During this relatively long period, the US administration will not manage its work as usual and the current president will be described as a “lame duck”. There are those who believe that the international vacuum is a suitable climate to act in without being confronted by anyone, and they will become daring during this time.
It is expected that the Syrian regime that is fully backed by the Russians and the Iranians intends to seize the opportunity and move quickly to create a new reality on the ground in Syria so that it becomes difficult for the next US president to change it. Attacks on relief convoys and the horrific devastation that the Russians, Iranians and Assad’s forces have caused without fear of possible regional or international reactions are a result of the vacuum that came about early. Washington’s protests were not enough to be taken seriously by the Kremlin and Tehran.
Therefore, countries sympathetic to the Syrian people have a serious challenge ahead of them during the next three months and must not leave the regime and the Iranians to gain a metre on the ground without making them pay for it dearly. They must do so by supporting the rebels. The Syrian President Bashar Al-Assad and the Iranians are working to impose their agenda on the next US president from now, thus avoiding the possibility that the president will take a strong stand against them.
Whether Hillary Clinton or Donald Trump become president, we do not yet know what the new president’s choices regarding world issues will be, particularly with regards to Syria which is a major regional conflict. Leaving the military aggression that we see in the city of Aleppo to continue will force the next president to accept the new reality. Aleppo is one of the largest cities in Syria, and is the closest to Turkey geographically. In the case that the city falls, the province will fall. This will make it easier for the regime to destroy what is left of the country, and we’ll see at least another one million displaced Syrians marching towards Lebanon, Turkey and Jordan.
We hope that the next US president will be less committed to the Iranians than the current one, and more courageous in the face of Iranian and Russian advances; not necessarily through a direct US military presence, but by allowing other countries to arm the opposition and help it with information and diplomatic support.

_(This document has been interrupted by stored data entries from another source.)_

(** A frame that takes away from the counters. *)
Lemma less_accounted s s' : sound s' -> room s -> atomicStaging s' = atomicStaging s -> stagingByProfile (books s') = stagingByProfile (books s) ->
  storedBytes (books s') <= storedBytes (books s) -> stagingBytes (books s') <= stagingBytes (books s) -> controlBytes (books s') <= controlBytes (books s) ->
  tombstoneBytes (books s') <= tombstoneBytes (books s) -> reservedCells (books s') <= reservedCells (books s) -> assertAccounting s' = Ok tt.
Proof.
  intros Hs Hroom Hat Hsh B1 B2 B3 B4 B5. pose proof (shares_valid s Hroom) as Hv. pose proof Hroom as (_ & R1 & R2 & R3 & R4 & R5 & _). unfold ROOM in *.
  apply (accounting_holds s); [done..|lia|lia|lia|lia|lia|]. by rewrite Hsh.
Qed.

Lemma retired_now s epoch : retired (epochFloor s) epoch = true -> integrity_if (negb (retired (epochFloor s) epoch)) = Ok tt.
Proof. by intros ->. Qed.

Lemma in_firstn {T} n (l : list T) x : In x (take n l) -> In x l.
Proof. intros Hin. rewrite <- (take_drop n l). apply in_app_iff. by left. Qed.
(** C7: Only the holder of a key renews or drops a cell. When the store decides a
    renewal or a drop, the slot that the request names holds a cell with the
    revision and the lease that the request names, and the signature that the
    request carries verifies, under the key of that cell for that kind of change,
    on the commitment to the slot, revision, lease, lease class and nonce of the
    request. *)
Theorem management_is_signed s q s1 :
  (forall request admission resultBinding input tx, renewInput c request admission resultBinding = Ok input ->
    renewCell c verifySignature input tx s = (Ok (inr q), s1) ->
    exists leaseClass slot record nonce signature, request.["leaseClass"] = VNum leaseClass /\
      signed_request "cell-renew" c_renewPublicKey request leaseClass s slot record nonce signature) /\
  (forall request input tx, dropInput c request = Ok input -> dropCell verifySignature input tx s = (Ok (inr q), s1) ->
    exists slot record nonce signature, signed_request "cell-drop" c_dropPublicKey (drop_request request) 0 s slot record nonce signature).
Proof.
  split.
  - intros request admission resultBinding input tx (nonce & Hslot & Hrev & Hlease & Hclass & Hnonce & Hsig & Hn)%renew_commitment Hq. unfold renewCell in Hq. autorewrite with machine in Hq.
    destruct (managementRecord _ s) as [record|] eqn:Hrec; [|done]. apply managed_ok in Hrec. autorewrite with machine in Hq.
    destruct (verifyEd25519 _ _ _ _) as [[]|] eqn:Hv; [|done..]. apply verified_ok in Hv as (signature & Hw & _ & Hv). cbn [negb] in Hq.
    destruct (get_spend _ s); [autorewrite with machine in Hq; repeat case_match; done|]. destruct (get_commitment _ s) as [[]|]; [done|]. autorewrite with machine in Hq.
    destruct (_ || _) eqn:E1 in Hq; [done|]. destruct (_ || _) eqn:E2 in Hq; [done|]. b2p.
    match goal with E : bool_decide _ = false |- _ => apply bool_decide_eq_false, dec_stable in E end.
    exists (w_leaseClass input), (w_storageSlot input), record, nonce, signature. split; [done|]. split; try congruence. exists (w_commitment input). split; [congruence|done].
  - intros request input tx (nonce & Hslot & Hrev & Hlease & Hnonce & Hsig & Hn)%drop_commitment Hq. unfold dropCell in Hq. autorewrite with machine in Hq.
    destruct (managementRecord _ s) as [record|] eqn:Hrec; [|done]. apply managed_ok in Hrec. autorewrite with machine in Hq.
    destruct (verifyEd25519 _ _ _ _) as [[]|] eqn:Hv; [|done..]. apply verified_ok in Hv as (signature & Hw & _ & Hv). cbn [negb] in Hq.
    destruct (get_result _ s); [autorewrite with machine in Hq; repeat case_match; done|]. autorewrite with machine in Hq.
    destruct (bool_decide _) eqn:E1 in Hq; [done|]. destruct (_ || _) eqn:E2 in Hq; [done|]. b2p. apply bool_decide_eq_false, dec_stable in E1.
    exists (x_storageSlot input), record, nonce, signature. split; try congruence. exists (x_commitment input). split; [congruence|done].
Qed.
(** [analyzeCommutes] returns for every input; with ten drives or more
    its routes are those of the groups with three members or more. *)
Lemma analyzeCommutes_ok (drives : list TessieDrive) :
  exists r,
    CommuteAnalyzer.analyzeCommutes drives = Ok r
    /\ ((List.length drives < 10)%nat -> r = CommuteAnalyzer.emptyAnalysis)
    /\ ((10 <= List.length drives)%nat ->
        Forall2 routeOf
                (filter CommuteAnalyzer.frequentEnough
                        (CommuteAnalyzer.groupDrivesByRoute drives))
                (CommuteAnalyzer.routes r)).
Proof.
  unfold CommuteAnalyzer.analyzeCommutes.
  destruct (List.length drives <? 10)%nat eqn:L.
  - exists CommuteAnalyzer.emptyAnalysis. apply Nat.ltb_lt in L.
    repeat split. lia.
  - apply Nat.ltb_ge in L.
    destruct (mapRoutes_ok _ (frequentEnough_nonempty
                                (CommuteAnalyzer.groupDrivesByRoute drives)))
      as (rs & E & F).
    rewrite E. eexists. split; [reflexivity|]. split; [lia|].
    intros _. exact F.
Qed.

Lemma Forall2_map_fst (groups : list (string * list TessieDrive))
    (rs : list CommuteAnalyzer.CommuteRoute) :
  Forall2 routeOf groups rs ->
  map CommuteAnalyzer.route_id rs = map fst groups.
Proof.
  induction 1 as [|g r groups rs [E _] _ IH]; simpl; [reflexivity|].
  now rewrite E, IH.
Qed.

Lemma NoDup_map_filter {X K : Type} (key : X -> K) (keep : X -> bool)
    (xs : list X) (N : NoDup (map key xs)) :
  NoDup (map key (filter keep xs)).
Proof.
  induction xs as [|x xs IH]; simpl; [constructor|].
  simpl in N. apply NoDup_cons_iff in N. destruct N as [Nx Nxs].
  destruct (keep x); simpl; [|now apply IH].
  constructor; [|now apply IH].
  intro I. apply Nx. apply in_map_iff in I. destruct I as (y & E & I).
  apply filter_In in I. rewrite <- E. apply in_map. tauto.
Qed.

(** A route key is retained exactly when three drives or more carry
    it. *)
Lemma retained_keys (drives : list TessieDrive) (k : string) :
  In k (map fst (filter CommuteAnalyzer.frequentEnough
                        (CommuteAnalyzer.groupDrivesByRoute drives)))
  <-> (3 <= List.length (withKey k drives))%nat.
Proof.
  destruct (groupDrivesByRoute_groups drives) as [N L].
  rewrite in_map_iff. split.
  - intros ([k' ds] & E & I). simpl in E. subst k'.
    apply filter_In in I. destruct I as [I F].
    apply (lookup_In _ _ _ N) in I. rewrite L in I.
    unfold CommuteAnalyzer.frequentEnough in F. cbn [snd] in F.
    apply Nat.leb_le in F.
    destruct (withKey k drives); [discriminate|].
    injection I as <-. exact F.
  - intro H. exists (k, withKey k drives). split; [reflexivity|].
    apply filter_In. split.
    + apply (lookup_In _ _ _ N). rewrite L.
      destruct (withKey k drives); [simpl in H; lia|reflexivity].
    + unfold CommuteAnalyzer.frequentEnough. cbn [snd].
      apply Nat.leb_le. exact H.
Qed.


Lemma Forall2_In_right {A B : Type} (R : A -> B -> Prop)
    (l : list A) (l' : list B) (b : B) :
  Forall2 R l l' -> In b l' -> exists a, In a l /\ R a b.
Proof.
  induction 1 as [|x y l l' Rxy _ IH]; intros I; [destruct I|].
  destruct I as [<-|I].
  - exists x. split; [now left|exact Rxy].
  - destruct (IH I) as (a & Ia & Ra). exists a. split; [now right|exact Ra].
Qed.

(** The members of a retained group are the drives with its key. *)
Lemma retained_members (drives : list TessieDrive)
    (g : string * list TessieDrive) :
  In g (filter CommuteAnalyzer.frequentEnough
               (CommuteAnalyzer.groupDrivesByRoute drives)) ->
  snd g = withKey (fst g) drives /\ (3 <= List.length (snd g))%nat.
Proof.
  destruct g as [k ds]. intro I.
  destruct (groupDrivesByRoute_groups drives) as [N L].
  apply filter_In in I. destruct I as [I F].
  apply (lookup_In _ _ _ N) in I. rewrite L in I. cbn [fst snd].
  unfold CommuteAnalyzer.frequentEnough in F. cbn [snd] in F.
  apply Nat.leb_le in F.
  destruct (withKey k drives); [discriminate|].
  injection I as <-. now split.
Qed.

(** The frequency of a reported route is the weekly rate of the drives
    with its key. *)
Lemma analyzeCommutes_route_frequency (drives : list TessieDrive)
    (r : CommuteAnalyzer.CommuteAnalysis)
    (route : CommuteAnalyzer.CommuteRoute) :
  CommuteAnalyzer.analyzeCommutes drives = Ok r ->
  In route (CommuteAnalyzer.routes r) ->
  CommuteAnalyzer.frequency route
  = CommuteAnalyzer.calculateWeeklyFrequency
      (withKey (CommuteAnalyzer.route_id route) drives).
Proof.
  intros E I.
  destruct (analyzeCommutes_ok drives) as (r' & E' & Small & Large).
  rewrite E in E'. injection E' as <-.
  destruct (Nat.lt_ge_cases (List.length drives) 10) as [L|L].
  - rewrite (Small L) in I. destruct I.
  - destruct (Forall2_In_right _ _ _ _ (Large L) I) as (g & Ig & Eid & Ef).
    destruct (retained_members drives g Ig) as [M _].
    now rewrite Ef, M, Eid.
Qed.

(** C3, as stated, fails.  A label is not reduced to its last two parts
    (the home label gives "Springfield, IL", not "IL, USA"), and three
    drives between the same two places, there, back and there again,
    give no route at all: fewer than ten drives are never analyzed. *)
Lemma analyzeCommutes_round_trips_counterexample :
  CommuteAnalyzer.normalizeLocation "12 Oak St, Springfield, IL, USA"
  = "Springfield, IL"%string
  /\ Forall (fun d => routeKey d = routeKey (Sample.drive 1 0 1200 Sample.home
                                                       Sample.work 80 74 12))
            Sample.roundTrips
  /\ exists r,
       CommuteAnalyzer.analyzeCommutes Sample.roundTrips = Ok r
       /\ CommuteAnalyzer.routes r = []
       /\ CommuteAnalyzer.routes_detected r = 0%Z.
Proof.
  split; [reflexivity|]. split.
  - repeat constructor.
  - eexists. repeat split.
Qed.

(** C3 (as amended).  The route key does not depend on the direction: it
    is the sorted pair of the two normalized endpoints, where a label
    with three comma-separated parts or more is reduced to its
    third-from-last and second-from-last parts, trimmed, and a shorter
    label is kept whole.  [analyzeCommutes] returns for every input; with
    fewer than ten drives it reports no route; with ten or more it
    reports one route per key carried by at least three drives, and no
    other, the route's frequency being the weekly rate of the drives with
    that key.  So three drives A to B, B to A, A to B among ten or more
    give exactly one route for their key, two give none, and three
    drives on their own give none. *)
Theorem analyzeCommutes_routes_by_key (drives : list TessieDrive) :
  (forall a b,
      CommuteAnalyzer.generateRouteId a b = CommuteAnalyzer.generateRouteId b a)
  /\ (forall a b,
        let x := CommuteAnalyzer.normalizeLocation a in
        let y := CommuteAnalyzer.normalizeLocation b in
        CommuteAnalyzer.generateRouteId a b
        = if String.ltb y x
          then (y ++ CommuteAnalyzer.arrow ++ x)%string
          else (x ++ CommuteAnalyzer.arrow ++ y)%string)
  /\ (forall location parts a b c,
        Str.split "," location = (parts ++ [a; b; c])%list ->
        CommuteAnalyzer.normalizeLocation location
        = (Str.trim a ++ ", " ++ Str.trim b)%string)
  /\ (forall location,
        (List.length (Str.split "," location) < 3)%nat ->
        CommuteAnalyzer.normalizeLocation location = location)
  /\ exists r,
       CommuteAnalyzer.analyzeCommutes drives = Ok r
       /\ ((List.length drives < 10)%nat -> CommuteAnalyzer.routes r = [])
       /\ ((10 <= List.length drives)%nat ->
           NoDup (map CommuteAnalyzer.route_id (CommuteAnalyzer.routes r))
           /\ (forall k,
                 In k (map CommuteAnalyzer.route_id (CommuteAnalyzer.routes r))
                 <-> (3 <= List.length (withKey k drives))%nat)
           /\ (forall route,
                 In route (CommuteAnalyzer.routes r) ->
                 CommuteAnalyzer.frequency route
                 = CommuteAnalyzer.calculateWeeklyFrequency
                     (withKey (CommuteAnalyzer.route_id route) drives))).
Proof.
  split; [exact generateRouteId_sym|].
  split; [exact generateRouteId_sorted_pair|].
  split; [exact normalizeLocation_parts|].
  split; [exact normalizeLocation_short|].
  destruct (analyzeCommutes_ok drives) as (r & E & Small & Large).
  exists r. split; [exact E|]. split.
  - intro H. now rewrite (Small H).
  - intro H. specialize (Large H).
    pose proof (Forall2_map_fst _ _ Large) as Ids.
    split; [|split].
    + rewrite Ids. apply NoDup_map_filter.
      apply (groupDrivesByRoute_groups drives).
    + intro k. rewrite Ids. apply retained_keys.
    + intros route I. now apply (analyzeCommutes_route_frequency drives r).
Qed.

Lemma analyzeCommutes_routes_by_key_witness :
  exists r,
    CommuteAnalyzer.analyzeCommutes Sample.tenDrives = Ok r
    /\ In ("Shelbyville, IL" ++ CommuteAnalyzer.arrow ++ "Springfield, IL")%string
          (map CommuteAnalyzer.route_id (CommuteAnalyzer.routes r))
    /\ ~ In ("Capital City, IL" ++ CommuteAnalyzer.arrow ++ "Ogdenville, IL")%string
            (map CommuteAnalyzer.route_id (CommuteAnalyzer.routes r)).
Proof.
  destruct (analyzeCommutes_routes_by_key Sample.tenDrives)
    as (_ & _ & _ & _ & r & E & _ & Large).
  exists r. split; [exact E|].
  destruct Large as (_ & K & _); [simpl; lia|].
  split.
  - apply K. vm_compute. lia.
  - intro I. apply K in I. vm_compute in I. lia.
Defined.

(** The routes of [Sample.tenDrives]: the three round trips are one
    route, three drives a week; the two drives to Capital City are
    none. *)
Example analyzeCommutes_tenDrives :
  exists r,
    CommuteAnalyzer.analyzeCommutes Sample.tenDrives = Ok r
    /\ map CommuteAnalyzer.route_id (CommuteAnalyzer.routes r)
       = [ ("Shelbyville, IL" ++ CommuteAnalyzer.arrow ++ "Springfield, IL")%string;
           ("Brockway, IL" ++ CommuteAnalyzer.arrow ++ "Brockway, IL")%string ]
    /\ Forall2 Qeq (map CommuteAnalyzer.frequency (CommuteAnalyzer.routes r))
               [3; 75.6].
Proof.
  eexists. split; [vm_compute; reflexivity|]. split; [reflexivity|].
  repeat constructor.
Qed.



(** ** The trip cost calculator *)

Lemma gapCosts_kwh (homeRate superchargerRate : Q) (rest : list TessieDrive) :
  0 < homeRate -> 0 < superchargerRate ->
  forall prev h s,
    fst (TripCalculator.gapCosts prev rest homeRate superchargerRate (h, s))
      / homeRate
    + snd (TripCalculator.gapCosts prev rest homeRate superchargerRate (h, s))
      / superchargerRate
    == h / homeRate + s / superchargerRate + gapEnergyFrom prev rest.
Proof.
  intros Hh Hs.
  induction rest as [|d rest IH]; intros prev h s;
    cbn [TripCalculator.gapCosts gapEnergyFrom].
  - cbn [fst snd]. ring.
  - destruct (gtb (starting_battery d - ending_battery prev) 2).
    + destruct (ltb ((started_at d - ended_at prev) / 3600) 1
                && gtb (starting_battery d - ending_battery prev) 30).
      * rewrite IH. field. split; lra.
      * rewrite IH. field. split; lra.
    + rewrite IH. ring.
Qed.
(** * audio.whisper: the R binding [rcpp_whisper.cpp] of the whisper engine

    A shallow embedding of [src/rcpp_whisper.cpp] and the properties of its
    specification.

    Conventions of the embedding.
    - C++ [int64_t] and [int] values are [Z]; every place where the source
      computes in a fixed width carries its wrap-around ([int64], [int32]),
      and the C++ [/] on integers is [Z.quot] (truncation towards zero).
    - [float] and [double] values (PCM samples, channel energies, token
      probabilities) are exact rationals [Q]: rounding is idealised. The
      conversions of 16-bit PCM to [float] (a division by a power of two)
      are exact in both readings. Where the rounding decides the outcome
      (the energy comparison of the callback) the module [Double] gives the
      same code in binary64 arithmetic, on the primitive floats of Rocq.
    - The inference engine ([whisper.h]) and the WAV reader ([dr_wav.h]) are
      not part of the binding. They appear as the fields of a record
      [engine], and the result set the engine keeps in its context is the
      record [whisper_context].
    - [Rcpp::stop], [Rcpp::warning], [Rprintf] and [Rcpp::Rcout] are recorded
      with the format string and the arguments the source passes to them, in
      a trace of [event]s; [Rcpp::stop] ends the call. [render_stop] gives
      the message a stop is rendered to. *)

From Stdlib Require Import ZArith QArith Qabs Qround List String Ascii Bool Lia Lqa.
From Stdlib Require PrimFloat FloatOps SpecFloat.
Import ListNotations.

Local Open Scope string_scope.
Local Open Scope Z_scope.

(** ** Fixed-width integers *)

Module CInt.

(** Two's complement value of [x] seen as a signed [w]-bit integer. *)
Definition wrap (w : Z) (x : Z) : Z :=
  (x + 2 ^ (w - 1)) mod 2 ^ w - 2 ^ (w - 1).

Definition int64 : Z -> Z := wrap 64.
Definition int32 : Z -> Z := wrap 32.

Definition INT_MIN : Z := - 2 ^ 31.
Definition INT_MAX : Z := 2 ^ 31 - 1.

End CInt.
Import CInt.

(** ** [snprintf] with the conversions the source uses *)

Module Printf.

Definition digit (d : Z) : ascii := ascii_of_nat (48 + Z.to_nat d).

(** Decimal digits of a non-negative number, most significant first. An
    [int] has at most ten of them, which bounds the recursion. *)
Fixpoint dec_digits (fuel : nat) (n : Z) : string :=
  match fuel with
  | O => ""
  | S fuel' =>
      if n <? 10 then String (digit n) ""
      else dec_digits fuel' (n / 10) ++ String (digit (n mod 10)) ""
  end.

Fixpoint zeros (k : nat) : string :=
  match k with
  | O => ""
  | S k' => String "0" (zeros k')
  end.

(** ["%0<width>d"]: the sign first, then zeros up to the field width, then
    the digits; a number wider than the field is printed in full. *)
Definition fmt_0d (width : nat) (n : Z) : string :=
  if n <? 0 then
    let ds := dec_digits 10 (- n) in
    "-" ++ zeros (width - 1 - String.length ds) ++ ds
  else
    let ds := dec_digits 10 n in
    zeros (width - String.length ds) ++ ds.

Fixpoint take (k : nat) (s : string) : string :=
  match k, s with
  | S k', String c s' => String c (take k' s')
  | _, _ => ""
  end.

(** [snprintf(buf, size, ...)] keeps [size - 1] characters. *)
Definition snprintf (size : nat) (pieces : list string) : string :=
  take (size - 1) (String.concat "" pieces).

End Printf.
Import Printf.

(** ** [to_timestamp] (lines 25-38) *)

Definition to_timestamp (t : Z) (comma : bool) : string :=
  let msec := int64 (t * 10) in
  let hr := Z.quot msec (1000 * 60 * 60) in
  let msec := int64 (msec - hr * (1000 * 60 * 60)) in
  let min := Z.quot msec (1000 * 60) in
  let msec := int64 (msec - min * (1000 * 60)) in
  let sec := Z.quot msec 1000 in
  let msec := int64 (msec - sec * 1000) in
  snprintf 32
    [ fmt_0d 2 (int32 hr); ":"; fmt_0d 2 (int32 min); ":"; fmt_0d 2 (int32 sec);
      (if comma then "," else "."); fmt_0d 3 (int32 msec) ].

(** ** Sample indices (lines 40-42) *)

(** Modelled from the spec: the macro [WHISPER_SAMPLE_RATE] of [whisper.h],
    the engine's required rate of 16 kHz. *)
Definition WHISPER_SAMPLE_RATE : Z := 16000.

(** [n_samples] arrives as an [int64_t] and is narrowed to the [int]
    parameter; the quotient is narrowed by the [(int)] cast. *)
Definition timestamp_to_sample (t : Z) (n_samples : Z) : Z :=
  Z.max 0
    (Z.min (int32 (int32 n_samples - 1))
           (int32 (Z.quot (int64 (t * WHISPER_SAMPLE_RATE)) 100))).

(** ** Terminal colours (lines 16-21) *)

Definition ESC : string := String (ascii_of_nat 27) "".
Definition NL : string := String (ascii_of_nat 10) "".
Definition COLOR_RESET : string := ESC ++ "[0m".

Definition k_colors : list string :=
  [ ESC ++ "[38;5;196m"; ESC ++ "[38;5;202m"; ESC ++ "[38;5;208m";
    ESC ++ "[38;5;214m"; ESC ++ "[38;5;220m"; ESC ++ "[38;5;226m";
    ESC ++ "[38;5;190m"; ESC ++ "[38;5;154m"; ESC ++ "[38;5;118m";
    ESC ++ "[38;5;82m" ].

(** The [(int)] cast of a floating value: truncation towards zero. (Outside
    the range of [int] the cast is undefined in C++; the properties below
    stay inside it.) *)
Definition Qtrunc (q : Q) : Z := Z.quot (Qnum q) (Zpos (Qden q)).

Definition k_colors_size : Z := Z.of_nat (List.length k_colors).

(** Lines 116 and 170:
    [std::max(0, std::min((int) k_colors.size(),
                          (int) (std::pow(p, 3)*float(k_colors.size()))))]. *)
Definition color_index (p : Q) : Z :=
  Z.max 0 (Z.min k_colors_size (Qtrunc (Qpower p 3 * inject_Z k_colors_size)%Q)).

(** [k_colors[col]]: [None] is an access outside the vector. *)
Definition k_colors_at (col : Z) : option string :=
  if col <? 0 then None else nth_error k_colors (Z.to_nat col).

(** ** The command-line parameters (lines 55-81) *)

Module Params.

Record whisper_params := mk {
  n_threads : Z;
  n_processors : Z;
  offset_t_ms : Z;
  offset_n : Z;
  duration_ms : Z;
  max_context : Z;
  max_len : Z;
  word_thold : Q;
  speed_up : bool;
  translate : bool;
  diarize : bool;
  output_txt : bool;
  output_vtt : bool;
  output_srt : bool;
  output_wts : bool;
  print_special : bool;
  print_colors : bool;
  no_timestamps : bool;
  language : string;
  model : string;
  fname_inp : list string
}.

The weeks ahead are important as Washington will be preoccupied until a new president is elected and a new government is formed. Whatever happens in the world, the US government will only act in the event that serious incidents that directly affect its security and its higher interests take place. Iran and Russia know that there is no US deterrence policy toward Syria, and the American preoccupation with the elections will encourage them to commit more massacres and violate international laws in order to break the remaining resistance of the Syrian people, subjugate it by force and change the map of power in the region.